Squaw Valley Ski Resort has issued an extended report on the quality of its drinking water. The statement focuses on the issues surrounding the publicized concerns. It breaks down the steps that the company is undertaking to rectify the health hazard. The announcement follows reports that were made on different news sources. They mentioned that the drinking water at the resort’s upper mountain was contaminated with E. coli and coliform bacteria. The resort receives many visitors on a daily basis, thus the need to inform the public about the problem. The two types of bacteria are dangerous, thus pose serious health concerns when they contaminate drinking water.
Information regarding the presence of the bacteria was reported to the Placer County Department of Environmental Health on Facebook. Immediately, a team was dispatched to the resort. Because of the floods, testing was immediately done to establish the safety of the water from the sources. The tests confirmed the contamination. Subsequently, this information was sent to the Placer County Environmental Health.
After careful analysis of the tests, a treatment plan was devised. The plan involved treating the water in the wells with specials chemicals to destroy all the bacteria. Over the last few weeks, the situation has improved with three out of the four wells already showing no sign of E. coli bacteria. The levels of coliform have also significantly reduced in the three wells. This is a positive step towards eliminating the bacteria and make the water fit for consumption. Wesley Nicks confirmed the impressive progress of the treatment when he spoke to the Sierra Sun on Tuesday. He is the Placer County environmental health director.
Following reports of the bacterial contamination of water sources, the managements of the upper mountain restaurants took immediate action and closed the wells. The ski resort also immediately contacted experts to advise it on how to move forward. They provided the organization with innovative solutions. Their advice has played a critical role in how Squaw Valley responded to the problem. Treatment of the water in the wells is still ongoing. The restaurants in the region will be opened once the responsible authorities have tested the water and given green lights regarding the water safety. The resort promises to keep its clients informed about the situation through periodic updates.

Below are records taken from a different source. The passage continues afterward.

(* ===== verification/Contract.v ===== *)
(** * What the service relies on of a TigerBeetle cluster

    [LedgerView] gives a ledger state its accounts and transfers;
    [LedgerContract] states the documented behaviour of the four calls on them:
    definitions of accounts and transfers are immutable, a call either fails
    without an answer or answers the truth, and a transfer id names at most one
    transfer.  [FakeLedger.v] proves the contract for the deterministic test
    ledger of the repository. *)
From S2P Require Import Prelude GoBase Domain TigerBeetle LedgerModel Cache Health Interface.
From S2P Require Import Semantics.
Import GoError.

Section definitions.
Context {sdk : SDK}.

(** Two accounts with the same immutable fields. *)
Record same_definition (a b : Account) : Prop := {
  sd_id : Account_ID a = Account_ID b;
  sd_parent : Account_UserData128 a = Account_UserData128 b;
  sd_data64 : Account_UserData64 a = Account_UserData64 b;
  sd_data32 : Account_UserData32 a = Account_UserData32 b;
  sd_ledger : Account_Ledger a = Account_Ledger b;
  sd_code : Account_Code a = Account_Code b;
  sd_flags : Account_Flags a = Account_Flags b }.

(** Two transfers that differ at most in the timeout and the timestamp. *)
Record same_but_timeout (t u : Transfer) : Prop := {
  sp_id : Transfer_ID t = Transfer_ID u;
  sp_debit : Transfer_DebitAccountID t = Transfer_DebitAccountID u;
  sp_credit : Transfer_CreditAccountID t = Transfer_CreditAccountID u;
  sp_amount : Transfer_Amount t = Transfer_Amount u;
  sp_pending : Transfer_PendingID t = Transfer_PendingID u;
  sp_group : Transfer_UserData128 t = Transfer_UserData128 u;
  sp_data64 : Transfer_UserData64 t = Transfer_UserData64 u;
  sp_data32 : Transfer_UserData32 t = Transfer_UserData32 u;
  sp_ledger : Transfer_Ledger t = Transfer_Ledger u;
  sp_code : Transfer_Code t = Transfer_Code u;
  sp_flags : Transfer_Flags t = Transfer_Flags u }.

(** Two transfers with the same immutable payload. *)
Definition same_payload (t u : Transfer) : Prop :=
  same_but_timeout t u ∧ Transfer_Timeout t = Transfer_Timeout u.

#[export] Instance same_definition_equiv : Equivalence same_definition.
Proof.
  split; [by intros a|by intros a b []|].
  intros a b d [] []. split; by etransitivity.
Qed.
#[export] Instance same_but_timeout_equiv : Equivalence same_but_timeout.
Proof.
  split; [by intros t|by intros t u []|].
  intros t u v [] []. split; by etransitivity.
Qed.
#[export] Instance same_payload_equiv : Equivalence same_payload.
Proof.
  split; [by intros t|by intros t u [? ?]|].
  intros t u v [? ?] [? ?]. split; by etransitivity.
Qed.

(** The transfers the contract is about: posted at once, or pending.  Other flags -
    balancing, linked, the posting or voiding of a pending transfer - let the ledger
    store another amount or act on another transfer. *)
Definition ordinary (t : Transfer) : Prop :=
  Transfer_Flags t = 0%Z ∨ Transfer_Flags t = TransferFlags_ToUint16 (mkTransferFlags true).

(** The status TigerBeetle answers for a used transfer id, a used account id. *)
Definition transfer_conflict (s : CreateTransferStatus) : Prop :=
  s ∈ [TransferExistsWithDifferentFlags; TransferExistsWithDifferentPendingID;
       TransferExistsWithDifferentTimeout; TransferExistsWithDifferentDebitAccountID;
       TransferExistsWithDifferentCreditAccountID; TransferExistsWithDifferentAmount;
       TransferExistsWithDifferentUserData128; TransferExistsWithDifferentUserData64;
       TransferExistsWithDifferentUserData32; TransferExistsWithDifferentLedger;
       TransferExistsWithDifferentCode].
Definition account_conflict (s : CreateAccountStatus) : Prop :=
  s ∈ [AccountExistsWithDifferentFlags; AccountExistsWithDifferentUserData128;
       AccountExistsWithDifferentUserData64; AccountExistsWithDifferentUserData32;
       AccountExistsWithDifferentLedger; AccountExistsWithDifferentCode].
End definitions.

(** An error of the client: none of the service's own sentinels. *)
Definition foreign (e : error) : Prop :=
  ∀ target, target ∈ [ErrInvalidRequest; ErrAccountNotFound; ErrAuthorizationNotFound;
                      ErrIdempotencyConflict] → Is e target = false.

Class LedgerView {sdk : SDK} (L : Type) := {
  account_of : L → Uint128 → option Account;
  transfer_of : L → Uint128 → option Transfer;
  ledger_wf : L → Prop;
}.

Section contract.
Context {sdk : SDK} {L : Type} {ledger : Ledger L} {view : LedgerView L}.

Definition same_view (l l' : L) : Prop :=
  (∀ id, account_of l' id = account_of l id) ∧ (∀ id, transfer_of l' id = transfer_of l id).

(** [l'] is a possible future of [l]: account definitions and transfers stay. *)
Definition ledger_ext (l l' : L) : Prop :=
  (∀ id a, account_of l id = Some a → ∃ a', account_of l' id = Some a' ∧
    same_definition a a' ∧ Account_Timestamp a = Account_Timestamp a') ∧
  (∀ id t, transfer_of l id = Some t → transfer_of l' id = Some t).

#[export] Instance ledger_ext_preorder : PreOrder ledger_ext.
Proof.
  split.
  - intros l. split; [|done]. intros id a Ha. by exists a.
  - intros l1 l2 l3 [Ha Ht] [Ha' Ht']. split; [|by auto].
    intros id a H. destruct (Ha _ _ H) as (a2 & H2 & Hs2 & Hts2).
    destruct (Ha' _ _ H2) as (a3 & H3 & Hs3 & Hts3). exists a3.
    split_and!; [done|by etransitivity|congruence].
Qed.

Lemma same_view_ext l l' : same_view l l' → ledger_ext l l'.
Proof.
  intros [Ha Ht]. split; intros id x; [rewrite <- Ha|rewrite <- Ht]; [|done].
  intros H. by exists x.
Qed.

(** The transfer a successful creation stores. *)
Definition stamped (t : Transfer) (ts : Z) (t' : Transfer) : Prop :=
  same_payload t t' ∧ Transfer_Timestamp t' = ts.

(** How a [CreateTransfer] may change the transfers: not at all, or by storing
    the submitted one under its unused id. *)
Definition transfer_added (t : Transfer) (l l' : L) : Prop :=
  transfer_of l (Transfer_ID t) = None ∧
  (∃ t', transfer_of l' (Transfer_ID t) = Some t' ∧ same_payload t t') ∧
  (∀ id, id ≠ Transfer_ID t → transfer_of l' id = transfer_of l id).
Definition transfers_same (l l' : L) : Prop := ∀ id, transfer_of l' id = transfer_of l id.

(** Accounts keep their definition (balances may move); none appears. *)
Definition definitions_same (l l' : L) : Prop :=
  ∀ id, option_relation
    (λ a a', same_definition a a' ∧ Account_Timestamp a = Account_Timestamp a')
    (λ _, False) (λ _, False) (account_of l id) (account_of l' id).

Definition account_added (a : Account) (l l' : L) : Prop :=
  account_of l (Account_ID a) = None ∧
  (∃ a', account_of l' (Account_ID a) = Some a' ∧ same_definition a a') ∧
  (∀ id, id ≠ Account_ID a → account_of l' id = account_of l id).
Definition accounts_same (l l' : L) : Prop := ∀ id, account_of l' id = account_of l id.

(** The truth of an answer to [CreateTransfer]. *)
Definition transfer_answer (t : Transfer) (l l' : L) (r : CreateTransferResult) : Prop :=
  match TransferResult_Status r with
  | TransferCreated =>
      transfer_added t l l' ∧
      ∃ t', transfer_of l' (Transfer_ID t) = Some t' ∧ stamped t (TransferResult_Timestamp r) t'
  | TransferExists =>
      transfers_same l l' ∧
      ∃ t', transfer_of l (Transfer_ID t) = Some t' ∧ stamped t (TransferResult_Timestamp r) t'
  | TransferExistsWithDifferentTimeout =>
      transfers_same l l' ∧ ∃ t', transfer_of l (Transfer_ID t) = Some t' ∧ ¬ same_payload t t'
  | s =>
      transfers_same l l' ∧
      ((transfer_conflict s ∧ ∃ t', transfer_of l (Transfer_ID t) = Some t' ∧ ¬ same_but_timeout t t') ∨
       (¬ transfer_conflict s ∧ transfer_of l (Transfer_ID t) = None))
  end.

Definition account_answer (a : Account) (l l' : L) (r : CreateAccountResult) : Prop :=
  match AccountResult_Status r with
  | AccountCreated => account_added a l l'
  | AccountExists =>
      accounts_same l l' ∧ ∃ a', account_of l (Account_ID a) = Some a' ∧ same_definition a a'
  | s =>
      accounts_same l l' ∧
      ((account_conflict s ∧ ∃ a', account_of l (Account_ID a) = Some a' ∧ ¬ same_definition a a') ∨
       (¬ account_conflict s ∧ account_of l (Account_ID a) = None))
  end.

(** A truthful answer tells what the call changed at most. *)
Lemma transfer_answer_change t (l l' : L) r :
  transfer_answer t l l' r → transfers_same l l' ∨ transfer_added t l l'.
Proof. unfold transfer_answer. destruct (TransferResult_Status r); naive_solver. Qed.

Lemma account_answer_change a (l l' : L) r :
  account_answer a l l' r → accounts_same l l' ∨ account_added a l l'.
Proof. unfold account_answer. destruct (AccountResult_Status r); naive_solver. Qed.

Class LedgerContract : Prop := {
  account_key l id a : ledger_wf l → account_of l id = Some a → Account_ID a = id;
  transfer_key l id t : ledger_wf l → transfer_of l id = Some t → Transfer_ID t = id;

  lookup_account_ok l id : ledger_wf l →
    let '(r, l') := Ledger_LookupAccount id l in
    ledger_wf l' ∧ same_view l l' ∧
    match r with
    | inr (a, true) => account_of l id = Some a
    | inr (_, false) => account_of l id = None
    | inl e => foreign e
    end;
  lookup_transfer_ok l id : ledger_wf l →
    let '(r, l') := Ledger_LookupTransfer id l in
    ledger_wf l' ∧ same_view l l' ∧
    match r with
    | inr (t, true) => transfer_of l id = Some t
    | inr (_, false) => transfer_of l id = None
    | inl e => foreign e
    end;
  create_account_ok l a : ledger_wf l →
    let '(r, l') := Ledger_CreateAccount a l in
    ledger_wf l' ∧ transfers_same l l' ∧
    match r with
    | inr r => account_answer a l l' r
    | inl e => foreign e ∧ (accounts_same l l' ∨ account_added a l l')
    end;
  create_transfer_ok l t : ledger_wf l → ordinary t →
    let '(r, l') := Ledger_CreateTransfer t l in
    ledger_wf l' ∧ definitions_same l l' ∧
    match r with
    | inr r => transfer_answer t l l' r
    | inl e => foreign e ∧ (transfers_same l l' ∨ transfer_added t l l')
    end;
}.
End contract.
Arguments LedgerContract {sdk} L {ledger view}.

So far, there has been no reported health issue, and the Squaw Valley hopes that the situation will remain as such. However, the upper mountains are open to skiers and the public who would love to spend their vacation in the resort. These skiers have to carry bottled water, as they are not allowed to drink water from the affected wells.
The company’s public relations director, Liesl Kenney released the Squaw Valley’s official statement on Nov 30. The statement confirmed that the resort’s water sources in High Camp and Gold Coast had been contaminated with E. coli and coliform bacteria. It states that the contamination was caused by the inundation of the water systems because of the unusually heavy rains that pounded the area in October.
Squaw Valley Ski Resort is one of the most famous ski resorts in the U.S. It is the second largest in the Lake Tahoe area. The resort brings in around 600,000 tourists a year, and CEO Andy Wirth aims to bring in even more with a little time.
The expansion plan has surpassed obstacle after obstacle on its way to approval. This fall the project’s future will once again be in limbo as it awaits approval from the County Board of Supervisors, after receiving the go ahead from the Placer County Planning Commission. Read more: Andrew Wirth: Executive Profile & Biography
Andy Wirth is very positive about the project’ future despite the a crucial speedbump in negotiations. However, all parties involved have all agreed that the current traffic and transit situation needs to be addressed. The deputy director of the League to Save Lake Tahoe has made claims that the region can’t handle more traffic. Wirth has taken on the challenge of proving him wrong. It is now his intention to lead the charge to solve the traffic issue.
Andy was born on July 25th, 1963 in Neubrucke, West Germany. He attended Edinburgh University and Colorado Stata University, where he received his Bachelor of Science degree. Wirth worked in the resort and hotel business for over two decades.
After beginning his career with Steamboat Springs Resort in 1986, Wirth worked his way up chief marketing officer and executive vice president of Intrawest. Wirth left Intrawest in 2010, for Squaw Valley as President and CEO of the company.
Even with a busy schedule, Wirth found time to become the Chairman of Reno-Tahoe Regional Air Service Corporation. Wirth has been a leader in the charge to develop airports and air service for major resorts and communities from Colorado to Quebec.
Wirth’s prowess as a businessman and philanthropist has gained him much praise. He’s made HSMAI Top 25 Minds in Hospitality and Travel Sales and Marketing list, as well as receiving Citizen of the Year by Disabled Sports USA.